‘Blankness’ is Benjamin Robert Muir’s photographic self-portrait series that explores the inescapable lows of creative self-doubt.
This series of self-portraits embodies the concept of being consumed by that depressive low of uninspired thought. That pang of fear, that I am not good enough to be a professional photographer. Fearing that I haven’t produced anything of self worth. I am suffocated. It consumes me. Blinded by the white page and trapped in this condition, I am unable to start.
Reading through other photographers’ blogs it seems that I am not alone in this.
Other freelance creatives seem to share this hiatus of inspiration. And I am comforted that I am not alone. This body of work was made, not only as an expression of ideas, but used as an escape. An escape from the Blankness.
In the winter of 2014, work was quiet and I struggled to pay rent. A recurring negative conclusion returned, that I should give up on my passion and dreams of photography for the nine to five. This thought haunts me. Even more so does the belief that I haven’t done any art of personal importance lately. I miss the days of university, where every breath of my photography cried out to my artistic self. Every image expressed a wandering thought.

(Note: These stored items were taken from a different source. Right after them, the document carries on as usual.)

(** Statements on other tables; plan slots are only added. *)
Lemma fresh_frame d d' : fresh_ok d -> attempts d' = attempts d ->
  user_version d' = user_version d -> fresh_members d' = fresh_members d ->
  fresh_sequences d' = fresh_sequences d -> fresh_budget d' = fresh_budget d ->
  (forall k s, attempt_slots d !! k = Some s -> attempt_slots d' !! k = Some s) -> fresh_ok d'.
Proof.
  intros Hd Ha Hv Hm Hs Hb Hk.
  assert (forall run index a, attempt_in_sequence d' run index a = attempt_in_sequence d run index a)
    as Hin by (intros; unfold attempt_in_sequence; by rewrite Hm).
  assert (forall run index, used_time d' run index = used_time d run index) as Hu.
  { intros. unfold used_time, sum_budget. rewrite Hb. apply sum_rows_ext. intros k x _.
    rewrite Ha. destruct (attempts d !! k); [by rewrite Hin|done]. }
  assert (supported d' = supported d) as Hsup by (unfold supported; by rewrite Hv).
  constructor; intros *; rewrite ?Ha, ?Hm, ?Hs, ?Hb, ?Hu, ?Hsup.
  - intros [s Hx]%(fi_slot _ Hd). eauto.
  - intros (? & ? & s & Hx & ?)%(fi_member _ Hd). eauto 6.
  - intros Hx Hsup' Hslot Hkind. destruct (fi_slot _ Hd _ _ Hx) as [s0 Hs0].
    pose proof (Hk _ _ Hs0). assert (s0 = s) as -> by congruence. by eapply (fi_attempt _ Hd).
  - apply (fi_budget _ Hd).
  - rewrite !Hin. apply (fi_open _ Hd).
  - apply (fi_limit _ Hd).
Qed.

(** A row that keeps its slot and only finishes. *)
Lemma fresh_moved d d' id old new : fresh_ok d -> attempts d !! id = Some old ->
  attempts d' = <[id := new]> (attempts d) -> att_slot new = att_slot old ->
  (is_Some (att_finished old) -> is_Some (att_finished new)) -> plan d' = plan d ->
  user_version d' = user_version d -> fresh_members d' = fresh_members d ->
  fresh_sequences d' = fresh_sequences d -> fresh_budget d' = fresh_budget d -> fresh_ok d'.
Proof.
  intros Hd Hold Ha Hslot Hfin Hp Hv Hm Hs Hb.
  assert (forall run index a b, att_slot a = att_slot b ->
    attempt_in_sequence d' run index a = attempt_in_sequence d run index b) as Hin
    by (intros ? ? ? ? Heq; unfold attempt_in_sequence; by rewrite Hm, Heq).
  assert (supported d' = supported d) as Hsup by (unfold supported; by rewrite Hv).
  assert (forall i a, attempts d' !! i = Some a -> exists b, attempts d !! i = Some b /\
    att_slot a = att_slot b /\ (att_finished a = None -> att_finished b = None)) as Hrow.
  { intros i a. rewrite Ha. destruct (decide (i = id)) as [->|Hne];
      [rewrite lookup_insert_eq; intros [= <-]|rewrite lookup_insert_ne by done; eauto].
    exists old. split; [done|]. split; [done|]. intros Hn. destruct (att_finished old); [|done].
    destruct (Hfin ltac:(by eexists)). congruence. }
  constructor; intros *; rewrite ?Hm, ?Hs, ?Hb, ?Hsup; unfold attempt_slots; rewrite ?Hp.
  - intros (b & Hx & -> & _)%Hrow. by apply (fi_slot _ Hd _ _ Hx).
  - apply (fi_member _ Hd).
  - intros (b & Hx & -> & _)%Hrow. by apply (fi_attempt _ Hd _ _ _ Hx).
  - intros (Hx & ?)%(fi_budget _ Hd). split; [|done]. rewrite Ha.
    destruct (decide (id0 = id)) as [->|Hne]; [by rewrite lookup_insert_eq|by rewrite lookup_insert_ne].
  - intros (x & Hx & Hxs & Hxf)%Hrow (y & Hy & Hys & Hyf)%Hrow.
    rewrite (Hin _ _ _ _ Hxs), (Hin _ _ _ _ Hys). intros ? ? ? ?. by eapply (fi_open _ Hd); eauto.
  - intros Hseq Hlim. etransitivity; [|by eapply (fi_limit _ Hd)].
    unfold used_time, sum_budget. rewrite Hb. apply sum_rows_le. intros k b Hk.
    destruct (fi_budget _ Hd _ _ Hk) as (_ & _ & Hc). rewrite Ha.
    destruct (decide (k = id)) as [->|Hne];
      [rewrite lookup_insert_eq, Hold, (Hin _ _ _ old) by done|rewrite lookup_insert_ne by done].
    + destruct (attempt_in_sequence _ _ _ _); [by apply charge_finished|done].
    + destruct (attempts d !! k) as [a|]; [|done]. by rewrite (Hin _ _ a a).
Qed.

I decided that to escape this consuming blankness, I would start the New Year with a resolution to network and collaborate with other creatives. For no photographer is an island. Blankness was a photographic project with Bristol based photographer Luis Cruz. Long have I struggled with the concept of how a collaboration with another photographer would work. Where would my artistic ownership stand on a work shared with another photographer? If a self-portrait is taken by someone else, is it even a self-portrait at all?
We talked through the project, and I discussed with Luis Cruz how I imagined the images could begin to express Blankness. We found some paint that was heavy enough to portray this consuming emotion. Lighting set, and we began. As he poured the paint over me, I suddenly became powerless. The toxic paint slowly covering my eyes and mouth, I was blinded and struggling to breathe. Without any control of the photographic process, I gave myself to the portraits.